Your objective:
Write out exactly the lines of the entries below, from the first through the line containing "(signed_fits n (X - Y)) by lia.", and nothing beyond them.

Material shown:
(** Signed overflow of a subtraction, read off the signs: the difference
    overflows when the operands differ in sign and the sign of the
    difference is not that of the first operand. *)
Lemma sub_overflow_sign (n x y : Z) :
  0 < n ->
  let res := wrap n (x - y) in
  (signed n (Z.land (Z.lxor res x) (Z.lxor x y)) <? 0)
  = negb ((- 2 ^ (n - 1) <=? signed n x - signed n y)
          && (signed n x - signed n y <? 2 ^ (n - 1))).
Proof.
  intros Hn res. pose proof (pow2_half n Hn) as H2.
  rewrite signed_neg_testbit by assumption.
  rewrite Z.land_spec, !Z.lxor_spec.
  rewrite <- !signed_neg_testbit by assumption.
  assert (Hres : signed n res = signed n (signed n x - signed n y)).
  { unfold res. rewrite signed_signed_wrap by assumption.
    rewrite <- (signed_signed_wrap n (signed n x - signed n y)) by assumption.
    rewrite <- (signed_signed_wrap n (x - y)) by assumption.
    f_equal. unfold wrap.
    rewrite (Zminus_mod (signed n x)). fold (wrap n (signed n x)) (wrap n (signed n y)).
    rewrite !wrap_signed by assumption. unfold wrap. now rewrite <- Zminus_mod. }
  rewrite Hres.
  pose proof (signed_range n x Hn) as Hx.
  pose proof (signed_range n y Hn) as Hy.
  set (X := signed n x) in *. set (Y := signed n y) in *.
  destruct (Z_lt_le_dec (X - Y) (- 2 ^ (n - 1))).
  - rewrite (signed_below n (X - Y)) by lia.
    destruct (Z.ltb_spec (X - Y + 2 ^ n) 0), (Z.ltb_spec X 0), (Z.ltb_spec Y 0),
      (Z.leb_spec (- 2 ^ (n - 1)) (X - Y)), (Z.ltb_spec (X - Y) (2 ^ (n - 1)));
      try reflexivity; lia.
  - destruct (Z_lt_le_dec (X - Y) (2 ^ (n - 1))).
    + rewrite (signed_fits n (X - Y)) by lia.
      destruct (Z.ltb_spec (X - Y) 0), (Z.ltb_spec X 0), (Z.ltb_spec Y 0),
        (Z.leb_spec (- 2 ^ (n - 1)) (X - Y)), (Z.ltb_spec (X - Y) (2 ^ (n - 1)));
        try reflexivity; lia.
    + rewrite (signed_above n (X - Y)) by lia.
      destruct (Z.ltb_spec (X - Y - 2 ^ n) 0), (Z.ltb_spec X 0), (Z.ltb_spec Y 0),
        (Z.leb_spec (- 2 ^ (n - 1)) (X - Y)), (Z.ltb_spec (X - Y) (2 ^ (n - 1)));
        try reflexivity; lia.
Qed.

(** Two's complement readings of sums and differences. *)
Lemma signed_add (n x y : Z) : 0 < n -> signed n (x + y) = signed n (signed n x + signed n y).
Proof.
  intro Hn.
  rewrite <- (signed_signed_wrap n (signed n x + signed n y)) by assumption.
  rewrite <- (signed_signed_wrap n (x + y)) by assumption.
  f_equal. unfold wrap.
  rewrite (Zplus_mod (signed n x)). fold (wrap n (signed n x)) (wrap n (signed n y)).
  rewrite !wrap_signed by assumption. unfold wrap. now rewrite <- Zplus_mod.
Qed.

Lemma signed_sub (n x y : Z) : 0 < n -> signed n (x - y) = signed n (signed n x - signed n y).
Proof.
  intro Hn.
  rewrite <- (signed_signed_wrap n (signed n x - signed n y)) by assumption.
  rewrite <- (signed_signed_wrap n (x - y)) by assumption.
  f_equal. unfold wrap.
  rewrite (Zminus_mod (signed n x)). fold (wrap n (signed n x)) (wrap n (signed n y)).
  rewrite !wrap_signed by assumption. unfold wrap. now rewrite <- Zminus_mod.
Qed.

Lemma signed_le (m n x : Z) : 0 < m <= n -> signed m (signed n x) = signed m x.
Proof.
  intro H. rewrite <- (signed_signed_wrap m (signed n x)) by lia.
  rewrite <- (wrap_wrap_le m n (signed n x)) by lia.
  rewrite wrap_signed by lia. rewrite wrap_wrap_le by lia.
  apply signed_signed_wrap. lia.
Qed.

Lemma fits_signed_spec (w v : Z) :
  fits_signed w v = true <-> - 2 ^ (w - 1) <= v < 2 ^ (w - 1).
Proof. unfold fits_signed. rewrite andb_true_iff, Z.leb_le, Z.ltb_lt. tauto. Qed.

Lemma signed_fixed (w v : Z) : 0 < w -> (signed w v =? v) = fits_signed w v.
Proof.
  intro Hw.
  destruct (fits_signed w v) eqn:E.
  - apply Z.eqb_eq. apply signed_fits; [lia|]. now apply fits_signed_spec.
  - apply Z.eqb_neq. intro H.
    pose proof (signed_range w v Hw) as R. rewrite H in R.
    apply fits_signed_spec in R. congruence.
Qed.

Lemma kBitsPerPointer_pos : 0 < kBitsPerPointer.
Proof. destruct kBitsPerPointer_cases as [H|H]; rewrite H; lia. Qed.

Lemma holds_ge_lt (c : CC) : c <> CC3 -> cond_holds Cond.ge c = negb (cond_holds Cond.lt c).
Proof. destruct c; intro H; try reflexivity; congruence. Qed.

Lemma holds_eq_ne (c : CC) : cond_holds Cond.eq c = negb (cond_holds Cond.ne c).
Proof. destruct c; reflexivity. Qed.

Lemma cc_compare_ordered (x y : Z) : cc_compare x y <> CC3.
Proof. unfold cc_compare. destruct (x =? y), (x <? y); discriminate. Qed.

(** A register that holds an integer holds its two's complement. *)
Lemma reg_of_signedP (s : Machine) (r : Register) (v : Z) :
  signedP (reg s r) = v -> wrapP v = reg s r.
Proof.
  intros <-. unfold signedP, wrapP. rewrite wrap_signed by apply kBitsPerPointer_pos.
  apply reg_wrapP.
Qed.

Answer for the task:
(** Signed overflow of a subtraction, read off the signs: the difference
    overflows when the operands differ in sign and the sign of the
    difference is not that of the first operand. *)
Lemma sub_overflow_sign (n x y : Z) :
  0 < n ->
  let res := wrap n (x - y) in
  (signed n (Z.land (Z.lxor res x) (Z.lxor x y)) <? 0)
  = negb ((- 2 ^ (n - 1) <=? signed n x - signed n y)
          && (signed n x - signed n y <? 2 ^ (n - 1))).
Proof.
  intros Hn res. pose proof (pow2_half n Hn) as H2.
  rewrite signed_neg_testbit by assumption.
  rewrite Z.land_spec, !Z.lxor_spec.
  rewrite <- !signed_neg_testbit by assumption.
  assert (Hres : signed n res = signed n (signed n x - signed n y)).
  { unfold res. rewrite signed_signed_wrap by assumption.
    rewrite <- (signed_signed_wrap n (signed n x - signed n y)) by assumption.
    rewrite <- (signed_signed_wrap n (x - y)) by assumption.
    f_equal. unfold wrap.
    rewrite (Zminus_mod (signed n x)). fold (wrap n (signed n x)) (wrap n (signed n y)).
    rewrite !wrap_signed by assumption. unfold wrap. now rewrite <- Zminus_mod. }
  rewrite Hres.
  pose proof (signed_range n x Hn) as Hx.
  pose proof (signed_range n y Hn) as Hy.
  set (X := signed n x) in *. set (Y := signed n y) in *.
  destruct (Z_lt_le_dec (X - Y) (- 2 ^ (n - 1))).
  - rewrite (signed_below n (X - Y)) by lia.
    destruct (Z.ltb_spec (X - Y + 2 ^ n) 0), (Z.ltb_spec X 0), (Z.ltb_spec Y 0),
      (Z.leb_spec (- 2 ^ (n - 1)) (X - Y)), (Z.ltb_spec (X - Y) (2 ^ (n - 1)));
      try reflexivity; lia.
  - destruct (Z_lt_le_dec (X - Y) (2 ^ (n - 1))).
    + rewrite (signed_fits n (X - Y)) by lia.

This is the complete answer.